[RECORDS SUPPLIED — start]

(* ===== verification/AuditLog.v ===== *)
(** * The audit log (internal/auth/audit.go, audit_helpers.go)

    Entries chained by hashes, the scan that continues a chain after a
    restart, the check of a whole file, and the rotation of files. SHA-256
    and the JSON codec are parameters; a file is its bytes, and writing to
    it succeeds. *)
From stdpp Require Import prelude gmap list strings.
From Stdlib Require Import Strings.Byte ZArith Lia.
From S2P Require Import Prelude GoBytes GoPath KeyExchange.
Local Open Scope Z_scope.

Module Audit.

Record AuditEntry : Type := MkAudit {
  Sequence : Z; PrevHash : string; Timestamp : string; SourcePeer : string; SourceIP : string;
  RequestedCapability : string; TargetResource : string; Result : string; Reason : string
}.

Definition DefaultAuditMaxBytes : Z := 100 * 1024 * 1024.
Definition DefaultAuditMaxRotates : Z := 5.

Definition nl : byte := x0a.

(** ** Lines (audit_helpers.go) *)

Definition trim_suffix (l : list byte) : list byte :=
  if bool_decide (last l = Some nl) then removelast l else l.
Definition splitLines (data : list byte) : list (list byte) :=
  match data with [] => [] | _ => Path.split nl (trim_suffix data) end.

(** [bytes.TrimSpace] on ASCII. *)
Definition is_space (b : byte) : bool :=
  let c := Z_of_byte b in (c =? 32) || ((9 <=? c) && (c <=? 13)).
Fixpoint trim_left (l : list byte) : list byte :=
  match l with
  | [] => []
  | b :: l' => if is_space b then trim_left l' else l
  end.
Definition trimSpace (l : list byte) : list byte := reverse (trim_left (reverse (trim_left l))).

Inductive chain_error : Type :=
| ParseError (line : Z)
| PrevHashMismatch (line : Z)
| SequenceMismatch (line : Z).

(** The logger with the content of its file. *)
Record AuditLogger : Type := MkLogger { sequence : Z; prevHash : string; file : list byte }.

Section Chain.
Context (sha256 : list byte -> list byte).
Context (marshal : AuditEntry -> list byte) (unmarshal : list byte -> option AuditEntry).

Definition hashEntry (data : list byte) : string := Kx.EncodeToString (sha256 data).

[RECORDS SUPPLIED — finish]

PROBLEM REQUIREMENTS:
Type out exactly the span of lines from the one with "let c := Z_of_byte" to the end of the material above, counting both end lines, and nothing else.

TASK ANSWER:
  let c := Z_of_byte b in (c =? 32) || ((9 <=? c) && (c <=? 13)).
Fixpoint trim_left (l : list byte) : list byte :=
  match l with
  | [] => []
  | b :: l' => if is_space b then trim_left l' else l
  end.
Definition trimSpace (l : list byte) : list byte := reverse (trim_left (reverse (trim_left l))).

Inductive chain_error : Type :=
| ParseError (line : Z)
| PrevHashMismatch (line : Z)
| SequenceMismatch (line : Z).

(** The logger with the content of its file. *)
Record AuditLogger : Type := MkLogger { sequence : Z; prevHash : string; file : list byte }.

Section Chain.
Context (sha256 : list byte -> list byte).
Context (marshal : AuditEntry -> list byte) (unmarshal : list byte -> option AuditEntry).

Definition hashEntry (data : list byte) : string := Kx.EncodeToString (sha256 data).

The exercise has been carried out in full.